Литмир - Электронная Библиотека

И Лёня пошел дальше. Он подходил ко всем вежливый, ласковый, и все, как по команде, сами заговаривали о новоселье.

– Не будем тянуть! – убеждал Лёня. – Ни к чему, дорого яичко ко Христову дню. Нет, нет, нет, никаких бра. Бра будут! Мне шторы в синюю клетку нужны. Шесть метров. По три пятьдесят за метр. У меня диван серо-голубой…

Старенькая машинистка, которая знала Лёнину покойницу-маму, была сговорена на набор ножей и вилок, но уже после Лёня сообразил, что, кроме зарплаты, она еще получает полностью пенсию, а значит, имеет почти столько же, сколько их отдельские мэнээсы. Лёня догнал мамину подругу в коридоре, когда она уже уходила домой, и попросил добавить к ножам и вилкам сувенирный деревянный кухонный комплект за пять семьдесят.

На другой день Лёня написал два заявления о материальной помощи в местный комитет и в дирекцию.

В АХО договорился о бесплатной машине для переезда.
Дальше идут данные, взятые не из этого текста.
(** The gap scan is exact: the bars of its gaps are, in order, the grid times of the window
    that no timestamp fills; every gap is a nonempty run, with its end one bar past its
    last; and between two gaps some bar is present. *)
Theorem gaps_exact timestamps timeframe from to :
  let g := TIMEFRAME_MS timeframe in
  let gaps := detectCandleGaps timestamps timeframe from to in
  exists expected,
    (forall ms, ms ∈ expected <-> (ms mod g = 0 /\ from <= ms < to)%Z)
    /\ Sorted Z.lt expected
    /\ List.flat_map (barsOf g) gaps = List.filter (fun ms => negb (bool_decide (ms ∈ timestamps))) expected
    /\ Forall (gapShape g) gaps /\ Sorted (fun a b => (cg_to a < cg_from b)%Z) gaps
    /\ totalMissing gaps = length (List.flat_map (barsOf g) gaps).
Proof.
  intros g gaps. pose proof (TIMEFRAME_MS_pos timeframe) as Hg. fold g in Hg. set (first := firstAligned g from).
  exists (slotList g (slots g first to) first). split; [intros ms; by apply expected_slots|].
  split; [by apply slotList_sorted|]. split; [|split; [|split; [|apply totalMissing_bars]]].
  all: unfold gaps, detectCandleGaps; fold g first; destruct (Z.leb_spec to first) as [H0|H0].
  - unfold slots. assert (ceilDiv (to - first) g <= 0)%Z as Hc; [|by rewrite Z2Nat.nonpos].
    pose proof (ceilDiv_spec (to - first) g Hg). nia.
  - rewrite scanSlots_bars by done. simpl app. apply filter_ext_in. intros ms Hms%list_elem_of_In. f_equal.
    apply bool_decide_ext. rewrite presentSlots_spec. apply elem_of_slotList in Hms as Hi; [|done].
    apply (expected_slots g from to ms Hg) in Hms. destruct Hi as (i & Hi & ->). split; [tauto|]. intros H. split; [done|].
    split; [tauto|]. split; [|tauto]. assert (0 <= i * g)%Z by (apply Z.mul_nonneg_nonneg; lia). lia.
  - constructor.
  - by apply scanSlots_shape.
  - constructor.
  - by apply scanSlots_shape.
Qed.
(** The bridge over a window of candles, stamped with its last time. *)
Definition bridgeWindow (url exchange symbol : string) (timeframe : Timeframe) (last : NormalizedCandle)
    (candles : list NormalizedCandle) (reportId : string) (score : number) (featureSet : string) (version : number) :
    M X W PersistedFeatureSnapshot :=
  computeAndPersistFeatures (id_syntaxError deps) parseDate features url sharedSecret bridgeError {|
    bi_scope := {| sc_exchange := exchange; sc_symbol := symbol; sc_timeframe := showTimeframe timeframe; sc_ts := Some (nc_ts last) |};
    bi_candles := candles; bi_dqReportId := reportId; bi_dqScore := score;
    bi_featureSet := Some featureSet; bi_version := Some version |}.

Definition materializeFeaturesFromDb (exchange symbol : string) (timeframe : Timeframe) (featureSet : string) (version : number)
    (featureWindow minCandles : option nat) : M X W (option PersistedFeatureSnapshot) :=
  match id_quantBaseUrl deps with
  | None => ret None
  | Some url =>
      let! rows := ce_findNewest store exchange symbol timeframe (default DEFAULT_FEATURE_WINDOW featureWindow) in
      if (length rows <? default MIN_FEATURE_CANDLES minCandles)%nat then ret None
      else
        let candles := rev rows in
        match candles, rows with
        | first :: _, last :: _ =>
            let! report := validateAndReport (id_syntaxError deps) (id_sha256 deps) (id_quality deps) (Some url)
              {| qc_exchange := exchange; qc_symbol := symbol; qc_timeframe := timeframe; qc_from := nc_ts first; qc_to := nc_ts last |}
              candles in
            if bool_decide (qr_status report <> DQ_PASSED) then ret None
            else
              let! snapshot := bridgeWindow url exchange symbol timeframe last candles (qr_id report) (qr_score report) featureSet version in
              ret (Some snapshot)
        | _, _ => ret None
        end
  end.

(** ** Bootstrap *)

Definition isPerp (s : string * string) : bool := bool_decide (snd s = "PERP").

(** onCandlesValidated of the bootstrap: features from the tail of the window. *)
Definition bootstrapHook (opts : LiveIngestionOptions) (url : string) (window : ValidatedWindow) : M X W unit :=
  let tail := sliceLast (default DEFAULT_FEATURE_WINDOW (lo_featureWindow opts)) (vw_candles window) in
  match List.last (List.map Some tail) None with
  | None => ret tt
  | Some last =>
      let scope := vw_scope window in
      let! _ := bridgeWindow url (qc_exchange scope) (qc_symbol scope) (qc_timeframe scope) last tail (vw_reportId window)
        (vw_score window) (lo_featureSet opts) (lo_featureVersion opts) in
      ret tt
  end.

Definition bootstrapDeps (opts : LiveIngestionOptions) : IngestDeps X W D := {|
  id_ingest := id_ingest deps;
  id_decimal := id_decimal deps;
  id_decimalError := id_decimalError deps;
  id_quality := id_quality deps;
  id_quantBaseUrl := id_quantBaseUrl deps;
  id_syntaxError := id_syntaxError deps;
  id_sha256 := id_sha256 deps;
  id_publish := id_publish deps;
  id_onCandlesValidated := bootstrapHook opts <$> id_quantBaseUrl deps;
  id_errMsg := id_errMsg deps;
  id_stageBAuth := id_stageBAuth deps |}.

Definition backfillOptions (opts : LiveIngestionOptions) : BackfillOptions := {|
  bf_symbols := List.filter isPerp (lo_symbols opts);
  bf_timeframes := [lo_liveTimeframe opts];
  bf_from := lo_backfillFrom opts;
  bf_to := lo_backfillTo opts;
  bf_underlyings := lo_underlyings opts |}.

Definition bootstrap (opts : LiveIngestionOptions) : M X W unit :=
  let! _ := runBackfill connector (backfillOptions opts) (bootstrapDeps opts) in
  ret tt.

(** ** The REST poll *)

(** A failure is logged and skipped. *)
Definition skipped (m : M X W unit) : M X W unit := catch m (fun _ => ret tt).

Definition pollSymbol (from to : Z) (symbol : string) : M X W unit :=
  let cap := ec_capabilities connector in
  let req := {| fb_symbol := symbol; fb_from := from; fb_to := to |} in
  skipped
    (do! when (cp_openInterest cap)
           (let! rows := ec_fetchOpenInterest connector req in
            let! _ := upsertOpenInterest (id_ingest deps) (id_decimal deps) (id_decimalError deps) rows in ret tt) in
     do! when (cp_longShortRatio cap)
           (let! rows := ec_fetchLongShortRatios connector req in
            let! _ := upsertLongShortRatios (id_ingest deps) rows in ret tt) in
     when (cp_liquidity cap)
       (let! row := ec_fetchLiquidity connector symbol in
        match row with
        | Some row => let! _ := upsertLiquidity (id_ingest deps) row in ret tt
        | None => ret tt
        end)).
В комитете комсомола выпросил на часок урну для голосования, наклеил на нее бумажку с игривыми словами «Для веселья на новоселье!» и пошел, ласково улыбаясь, по комнатам.

– Сколько можете, бросьте в эту самую щелочку. Все вам пойдет на радость!

Бросали неохотно. Но медь бросать стеснялись. Полтинники отсортировывали в кармане, чтоб не достать случайно. Больше всего летело в урну почему-то пятнатчиков. Улов разочаровал Лёню, где-то из глубины стали подниматься мысли о скаредности человечества.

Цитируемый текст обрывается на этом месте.